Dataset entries
################

(** ** Validation and eligibility *)

Lemma NoDup_map_inj {A B : Type} (f : A -> B) (l : list A) (x y : A) :
  List.NoDup (map f l) -> In x l -> In y l -> f x = f y -> x = y.
Proof.
  induction l as [|a l IH]; intros Hnd Hx Hy Hf; [destruct Hx|].
  simpl in Hnd. apply List.NoDup_cons_iff in Hnd as [Ha Hnd].
  destruct Hx as [->|Hx], Hy as [->|Hy]; auto.
  - exfalso. apply Ha. rewrite Hf. now apply in_map.
  - exfalso. apply Ha. rewrite <- Hf. now apply in_map.
Qed.

(** ** Ties *)

Lemma precedes_app {A : Type} (x y : A) (l1 l2 : list A) :
  In x l1 -> In y l2 -> precedes x y (l1 ++ l2).
Proof.
  intros Hx Hy. apply in_split in Hx as (a1 & a2 & ->).
  apply in_split in Hy as (b1 & b2 & ->).
  exists a1, (a2 ++ b1), b2. now rewrite <- !app_assoc.
Qed.

Lemma precedes_cons {A : Type} (a x y : A) (l : list A) :
  precedes x y l -> precedes x y (a :: l).
Proof. intros (l1 & l2 & l3 & ->). now exists (a :: l1), l2, l3. Qed.

Lemma precedes_filter {A : Type} (f : A -> bool) (x y : A) (l : list A) :
  precedes x y (List.filter f l) -> precedes x y l.
Proof.
  induction l as [|a l IH]; simpl.
  - intros (l1 & l2 & l3 & H). now destruct l1.
  - destruct (f a); [|intros H; now apply precedes_cons, IH].
    intros (l1 & l2 & l3 & H). destruct l1 as [|a' l1]; simpl in H.
    + injection H as -> H.
      assert (Hy : In y l).
      { assert (Hin : In y (List.filter f l))
          by (rewrite H; apply in_or_app; right; now left).
        now apply filter_In in Hin. }
      apply in_split in Hy as (m1 & m2 & ->). now exists [], m1, m2.
    + injection H as -> H. apply precedes_cons, IH. now exists l1, l2, l3.
Qed.

(** X20. Ties go by list order: with pairwise distinct worker ids, when a
    committed worker and an eligible worker who is passed over hold the same
    number of roster entries, the committed one stands earlier in the worker
    list. *)
Theorem ties_in_list_order (before : list RosteringRequirement.t)
    (req : RosteringRequirement.t)
    (employees : list EmployeeCapability.t)
    (fixed_assignments : list FixedAssignment.t)
    (blocked_slots : list BlockedSlot.t) (s s' : Locals.t)
    (e q : EmployeeCapability.t) :
  List.NoDup (map EmployeeCapability.employee_id employees) ->
  allocate before employees fixed_assignments blocked_slots = Return s ->
  allocate (before ++ [req]) employees fixed_assignments blocked_slots = Return s' ->
  In e (_find_eligible_employees (RosteringRequirement.date req)
          (RosteringRequirement.dagdeel req) (RosteringRequirement.service_id req)
          employees (Locals.roster s) (_build_blocked_set blocked_slots)
          (RosteringRequirement.team req)) ->
  In q (_find_eligible_employees (RosteringRequirement.date req)
          (RosteringRequirement.dagdeel req) (RosteringRequirement.service_id req)
          employees (Locals.roster s) (_build_blocked_set blocked_slots)
          (RosteringRequirement.team req)) ->
  load (EmployeeCapability.employee_id e) (Locals.roster s)
  = load (EmployeeCapability.employee_id q) (Locals.roster s) ->
  In (greedy_assignment req e) (Locals.roster s') ->
  ~ In (greedy_assignment req q) (Locals.roster s') ->
  precedes e q employees.
Proof.
  intros Hnd Hs Hs' He Hq Hload Hin Hout.
  destruct (allocate_snoc _ _ _ _ _ _ _ Hs Hs') as (Htally & Hemp & ->).
  set (bs := _build_blocked_set blocked_slots) in *.
  pose proof He as He0. pose proof Hq as Hq0.
  unfold _find_eligible_employees in He, Hq.
  apply filter_In in He as [He Hel]. apply filter_In in Hq as [Hq Hql].
  rewrite <- Hemp in He, Hq, He0, Hq0, Hnd.
  simpl in Hin, Hout.
  apply in_app_or in Hin as [Hin|Hin].
  { exfalso. apply (eligible_here_free _ _ _ _ _ _ _ Hel).
    apply in_map_iff. now exists (greedy_assignment req e). }
  apply in_map_iff in Hin as (e' & He' & Hpicked).
  assert (e' = e) as ->.
  { apply (NoDup_map_inj eid (Locals.employees s)); auto.
    - apply picked_in, candidates_in in Hpicked. tauto.
    - injection He'; auto. }
  assert (Hqc : In q (candidates bs req s)) by (apply candidates_in; auto).
  set (n := Z.to_nat (RosteringRequirement.required_count req - current_count req s))
    in *.
  assert (Hqs : In q (skipn n (candidates bs req s))).
  { rewrite <- (firstn_skipn n) in Hqc.
    apply in_app_or in Hqc as [Hqc|Hqc]; [|exact Hqc].
    exfalso. apply Hout. apply in_or_app. right. now apply in_map. }
  set (key := fun x : EmployeeCapability.t =>
                default 0 (Locals.assignment_count s !! eid x)).
  set (k := key e).
  assert (Hke : (key e =? k) = true) by apply Z.eqb_refl.
  assert (Hkq : (key q =? k) = true).
  { apply Z.eqb_eq. subst k key. simpl.
    now rewrite (Htally e He), (Htally q Hq), Hload. }
  rewrite <- Hemp.
  apply (precedes_filter (eligible_here (RosteringRequirement.date req)
           (RosteringRequirement.dagdeel req) (RosteringRequirement.service_id req)
           (Locals.roster s) bs (RosteringRequirement.team req))).
  apply (precedes_filter (fun x => key x =? k)).
  fold (_find_eligible_employees (RosteringRequirement.date req)
          (RosteringRequirement.dagdeel req) (RosteringRequirement.service_id req)
          (Locals.employees s) (Locals.roster s) bs (RosteringRequirement.team req)).
  rewrite <- (sort_key_stable key k).
  change (sort_key key _) with (candidates bs req s).
  rewrite <- (firstn_skipn n (candidates bs req s)), List.filter_app.
  apply precedes_app; apply filter_In; auto.
Qed.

################

### Directions for this task
Each line of the data that holds "Type" should be reported.

### Exercise output
Lemma NoDup_map_inj {A B : Type} (f : A -> B) (l : list A) (x y : A) :
Lemma precedes_app {A : Type} (x y : A) (l1 l2 : list A) :
Lemma precedes_cons {A : Type} (a x y : A) (l : list A) :
Lemma precedes_filter {A : Type} (f : A -> bool) (x y : A) (l : list A) :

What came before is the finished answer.